The tennis player is sceptical of vaccinations, and has not taken up the Covid-19 vaccine despite the overwhelming backing of the scientific community for its importance in fighting the pandemic.
The men’s world No1 was detained at a Melbourne airport in the early hours of Thursday, where he was interrogated by the Australian Border Force. The country has strict regulations to prevent visitors who have not been vaccinated from entering.
Djokovic told the authorities he had adhered to requests by Tennis Australia and the Victoria government, who required proof that he had previously tested positive for Covid and that he had the requisite antibodies in his blood. However, his visa was revoked and was only reinstated on appeal after a lengthy hearing, when a judge found Djokovic had not been allowed enough time to prepare his argument when he arrived in Melbourne.
Later on Monday, Djokovic resumed training ahead of the Australian Open, and his family gave a passionate press conference in which they hailed the delivery of “justice”.
“People of the world, thank you for your unconditional support,” Djokovic’s father said. “He fought for freedom of thoughts, freedom of speech. It’s been very, very difficult for us, as for everyone in the world who is free-thinking. But he is extremely strong, a fantastic young man who aways tries to help, never to harm.

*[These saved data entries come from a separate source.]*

(** Bit [32 m + j] of the number is bit [j] of word [m]. *)
Lemma val_bit a m j : words 32 a -> 0 <= j < 32 -> Z.testbit (val a) (32 * Z.of_nat m + j) = Z.testbit a.[m] j.
Proof.
  intros Ha Hj. revert m. induction Ha as [|w a Hw Ha IH]; intros m.
  - destruct m; cbn [nth]; by rewrite !Z.bits_0.
  - rewrite val_cons. assert (w + 2 ^ 32 * val a = w .| (val a << 32)) as ->.
    { rewrite Z.shiftl_mul_pow2, Z.mul_comm by lia. rewrite <- Z.lxor_lor, <- Z.add_nocarry_lxor; [lia|..];
        (apply Z.bits_inj'; intros i Hi; rewrite Z.land_spec, Z.bits_0;
         destruct (Z.lt_ge_cases i 32); [rewrite Z.mul_pow2_bits_low, andb_false_r by lia|rewrite (word_bit_high 32 w) by done]; done). }
    rewrite Z.lor_spec, Z.shiftl_spec by lia. destruct m as [|m]; cbn [nth].
    + rewrite Z.mul_0_r, Z.add_0_l, (Z.testbit_neg_r (val a)) by lia. apply orb_false_r.
    + rewrite (word_bit_high 32 w) by (done || lia). cbn [orb].
      replace (32 * Z.of_nat (S m) + j - 32) with (32 * Z.of_nat m + j) by lia. apply IH.
Qed.

(** Arrays of the same length with the same number are equal. *)
Lemma val_inj a b : words 32 a -> words 32 b -> length a = length b -> val a = val b -> a = b.
Proof.
  intros Ha. revert b. induction Ha as [|w a Hw Ha IH]; intros [|x b] Hb Hl E; try done.
  inversion_clear Hb. rewrite !val_cons in E. unfold word in *.
  assert (w = x /\ val a = val b) as [-> Ev] by nia. f_equal. apply IH; [done| |done]. by injection Hl.
Qed.

(** A number given by its words' bits. *)
Lemma val_of_bits a x n :
  words 32 a -> length a = n -> word (32 * Z.of_nat n) x ->
  (forall m j, (m < n)%nat -> 0 <= j < 32 -> Z.testbit a.[m] j = Z.testbit x (32 * Z.of_nat m + j)) -> val a = x.
Proof.
  intros Ha Hl Hx H. pose proof (val_bound a Ha) as Hv. rewrite Hl in Hv.
  apply (word_eq (32 * Z.of_nat n)); [done..|]. intros i Hi.
  set (m := Z.to_nat (i / 32)). pose proof (Z.div_mod i 32 ltac:(lia)). pose proof (Z.mod_pos_bound i 32 ltac:(lia)).
  assert (0 <= i / 32) by (apply Z.div_pos; lia).
  replace i with (32 * Z.of_nat m + i mod 32) by (unfold m; lia).
  rewrite val_bit by done. apply H; [unfold m; lia|done].
Qed.

(** *** Carries *)

Lemma mod_step B M n X : 0 < B -> 0 < M -> n mod B + B * ((n / B + X) mod M) = (n + B * X) mod (B * M).
Proof.
  intros HB HM. apply (Z.mod_unique _ _ ((n / B + X) / M)).
  - left. pose proof (Z.mod_pos_bound n B HB). pose proof (Z.mod_pos_bound (n / B + X) M HM). nia.
  - pose proof (Z.div_mod n B ltac:(lia)). pose proof (Z.div_mod (n / B + X) M ltac:(lia)). nia.
Qed.

Lemma pow32_S n : 2 ^ (32 * Z.of_nat (S n)) = 2 ^ 32 * 2 ^ (32 * Z.of_nat n).
Proof. rewrite <- Z.pow_add_r by lia. f_equal. lia. Qed.

Lemma low32 n : n .& 0xFFFFFFFF = n mod 2 ^ 32.
Proof. exact (T32_mod n). Qed.

(** One step of a loop that keeps the low half of [n] and carries the high half. *)
Lemma carry_step n X len :
  (n .& 0xFFFFFFFF) + 2 ^ 32 * (((n >> 32) + X) mod 2 ^ (32 * Z.of_nat len)) =
  (n + 2 ^ 32 * X) mod 2 ^ (32 * Z.of_nat (S len)).
Proof.
  rewrite low32, Z.shiftr_div_pow2, pow32_S by lia. apply mod_step; [lia|]. apply Z.pow_pos_nonneg; lia.
Qed.

Lemma word_low32 n : word 32 (n .& 0xFFFFFFFF).
Proof. rewrite low32. apply Z.mod_pos_bound. lia. Qed.

Lemma add_loop_val c a b :
  words 32 a -> words 32 b -> length a = length b -> 0 <= c <= 1 ->
  words 32 (add_loop c a b) /\ length (add_loop c a b) = length a /\
  val (add_loop c a b) = (c + val a + val b) mod 2 ^ (32 * Z.of_nat (length a)).
Proof.
  intros Ha. revert b c. induction Ha as [|x a Hx Ha IH]; intros [|y b] c Hb Hl Hc; try done.
  - split_and!; try done. cbn. by rewrite Z.mod_1_r.
  - inversion_clear Hb as [|? ? Hy Hb']. cbn [add_loop].
    assert (SPH_T64 (c + x + y) = c + x + y) as -> by (apply T64_id; unfold word in *; lia).
    assert (0 <= (c + x + y) >> 32 <= 1) as Hc'.
    { rewrite Z.shiftr_div_pow2 by lia. unfold word in *. split; [apply Z.div_pos; lia|].
      apply Z.lt_succ_r, Z.div_lt_upper_bound; lia. }
    destruct (IH b ((c + x + y) >> 32) Hb' ltac:(by injection Hl) Hc') as (W & L & V).
    split_and!; [apply Forall_cons; split; [apply word_low32|done]|by cbn [length]; rewrite L|].
    rewrite val_cons, V, <- (Z.add_assoc (_ >> 32)), carry_step, !val_cons. cbn [length]. f_equal. lia.
Qed.

Lemma op_incr_val a :
  words 32 a -> words 32 (op_incr a) /\ length (op_incr a) = length a /\
  val (op_incr a) = (val a + 1) mod 2 ^ (32 * Z.of_nat (length a)).
Proof.
  induction 1 as [|w a Hw Ha IH]; [done|]. cbn [op_incr].
  destruct IH as (W & L & V). pose proof (val_bound a Ha) as Hv. rewrite T32_mod in *.
  split_and!.
  - apply Forall_cons. split; [apply Z.mod_pos_bound; lia|]. by case_match.
  - cbn [length]. by case_match; rewrite ?L.
  - rewrite !val_cons. cbn [length]. rewrite pow32_S. unfold word in *.
    destruct (Z.eq_dec w (2 ^ 32 - 1)) as [->|Hne].
    + change ((2 ^ 32 - 1 + 1) mod 2 ^ 32) with 0. cbn [Z.eqb]. rewrite V, Z.add_0_l.
      rewrite <- Z.mul_mod_distr_l by lia. f_equal. lia.
    + rewrite (Z.mod_small (w + 1)) by lia. destruct (Z.eqb_spec (w + 1) 0); [lia|].
      rewrite Z.mod_small; [lia|]. nia.
Qed.

Lemma op_not_val a :
  words 32 a -> words 32 (op_not a) /\ length (op_not a) = length a /\
  val (op_not a) = 2 ^ (32 * Z.of_nat (length a)) - 1 - val a.
Proof.
  induction 1 as [|w a Hw Ha (W & L & V)]; [done|]. unfold op_not in *. cbn [fmap list_fmap length].
  assert (not32 w = 2 ^ 32 - 1 - w) as E.
  { unfold not32. rewrite T32_mod. unfold Z.lnot, word in *. rewrite <- (Z.mod_add _ 1) by lia.
    rewrite Z.mod_small by lia. lia. }
  split_and!; [apply Forall_cons; split; [apply not32_word|done]|by rewrite L|].
  rewrite !val_cons, V, E, pow32_S. lia.
Qed.

Lemma op_neg_val a :
  words 32 a -> words 32 (op_neg a) /\ length (op_neg a) = length a /\
  val (op_neg a) = (- val a) mod 2 ^ (32 * Z.of_nat (length a)).
Proof.
  intros Ha. destruct (op_not_val a Ha) as (W & L & V). destruct (op_incr_val _ W) as (W' & L' & V').
  unfold op_neg. rewrite L', V', V, L. split_and!; try done.
  rewrite <- (Z.mod_add (- val a) 1) by (apply Z.pow_nonzero; lia). f_equal. lia.
Qed.

Lemma op_decr_val a :
  words 32 a -> words 32 (op_decr a) /\ length (op_decr a) = length a /\
  val (op_decr a) = (val a - 1) mod 2 ^ (32 * Z.of_nat (length a)).
Proof.
  induction 1 as [|w a Hw Ha IH]; [done|]. cbn [op_decr].
  destruct IH as (W & L & V). pose proof (val_bound a Ha) as Hv. rewrite T32_mod in *.
  split_and!.
  - apply Forall_cons. split; [apply Z.mod_pos_bound; lia|]. by case_match.
  - cbn [length]. by case_match; rewrite ?L.
  - rewrite !val_cons. cbn [length]. rewrite pow32_S. unfold word in *.
    destruct (Z.eq_dec w 0) as [->|Hne].
    + change ((0 - 1) mod 2 ^ 32) with 0xFFFFFFFF. cbn [Z.eqb Pos.eqb]. rewrite V.
      pose proof (mod_step (2 ^ 32) (2 ^ (32 * Z.of_nat (length a))) (-1) (val a) ltac:(lia)
        ltac:(apply Z.pow_pos_nonneg; lia)) as E.
      change ((-1) mod 2 ^ 32) with 0xFFFFFFFF in E. change ((-1) / 2 ^ 32) with (-1) in E.
      replace (val a - 1) with (-1 + val a) by lia. rewrite E. f_equal. lia.
    + rewrite (Z.mod_small (w - 1)) by lia. destruct (Z.eqb_spec (w - 1) 0xFFFFFFFF); [lia|].
      rewrite Z.mod_small; [lia|]. nia.
Qed.

Lemma mul32_loop_val b32 c a :
  word 32 b32 -> word 32 c -> words 32 a ->
  words 32 (mul32_loop b32 c a) /\ length (mul32_loop b32 c a) = length a /\
  val (mul32_loop b32 c a) = (c + b32 * val a) mod 2 ^ (32 * Z.of_nat (length a)).
Proof.
  intros Hb Hc Ha. revert c Hc. induction Ha as [|x a Hx Ha IH]; intros c Hc; cbn [mul32_loop].
  - split_and!; try done. cbn. by rewrite Z.mod_1_r.
  - unfold word in *. rewrite (T64_id (b32 * x)), T64_id by (unfold word; nia).
    destruct (IH ((c + b32 * x) >> 32)) as (W & L & V).
    { rewrite Z.shiftr_div_pow2 by lia. split; [apply Z.div_pos; nia|apply Z.div_lt_upper_bound; nia]. }
    split_and!; [apply Forall_cons; split; [apply word_low32|done]|by cbn [length]; rewrite L|].
    rewrite val_cons, V, carry_step, val_cons. cbn [length]. f_equal. lia.
Qed.

Lemma mul_row_val aj c p b :
  word 32 aj -> word 32 c -> words 32 p -> words 32 b -> (length p <= length b)%nat ->
  words 32 (mul_row aj c p b) /\ length (mul_row aj c p b) = length p /\
  val (mul_row aj c p b) = (c + val p + aj * val b) mod 2 ^ (32 * Z.of_nat (length p)).
Proof.
  intros Haj Hc Hp. revert c b Hc. induction Hp as [|x p Hx Hp IH]; intros c b Hc Hb Hl; cbn [mul_row].
  - split_and!; try done. cbn. by rewrite Z.mod_1_r.
  - destruct b as [|y b]; [simpl in Hl; lia|]. inversion_clear Hb as [|? ? Hy Hb']. unfold word in *.
    rewrite (T64_id (c + x)), (T64_id (aj * y)), T64_id by (unfold word; nia).
    destruct (IH ((c + x + aj * y) >> 32) b) as (W & L & V); [|done|simpl in Hl; lia|].
    { rewrite Z.shiftr_div_pow2 by lia. split; [apply Z.div_pos; nia|apply Z.div_lt_upper_bound; nia]. }
    split_and!; [apply Forall_cons; split; [apply word_low32|done]|by cbn [length]; rewrite L|].
    rewrite val_cons, V, <- (Z.add_assoc (_ >> 32)), carry_step, !val_cons. cbn [length]. f_equal. lia.
Qed.

Lemma val_split j a : (j <= length a)%nat -> val a = val (take j a) + 2 ^ (32 * Z.of_nat j) * val (drop j a).
Proof. intros Hj. rewrite <- (take_drop j a) at 1. rewrite val_app, length_take. by replace (j `min` length a)%nat with j by lia. Qed.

“Obviously the fact he comes from small and impoverished country was not something big, powerful people liked. They thought they had God-given powers that this world is their world, and it is impossible that a young man from a small, poor country can be the best in their sport.”
Srdan Djokovic said the authorities had taken away his son’s human rights. “The game that has been played over the past five or six days has been incredibly difficult for him and his family. He was met at the airport and he was not given any rights, they took away all his rights, his rights as a human being.
“He refused to sign that [deportation] document because there was no reason for it. He had done nothing to contribute to that situation. They gave him no right to communicate with his lawyers, his family, his friends. He was alone with them for several hours, they even took his phone. I’m not even going to mention what else happened.”
Djokovic is now preparing for the tournament, which begins next week, although this may not yet be the end of the affair. A possible three-year ban from Australia still hangs over his head, given the potential for a discretionary call from the immigration minister to supersede the home affairs minister, who was included as part of the court case.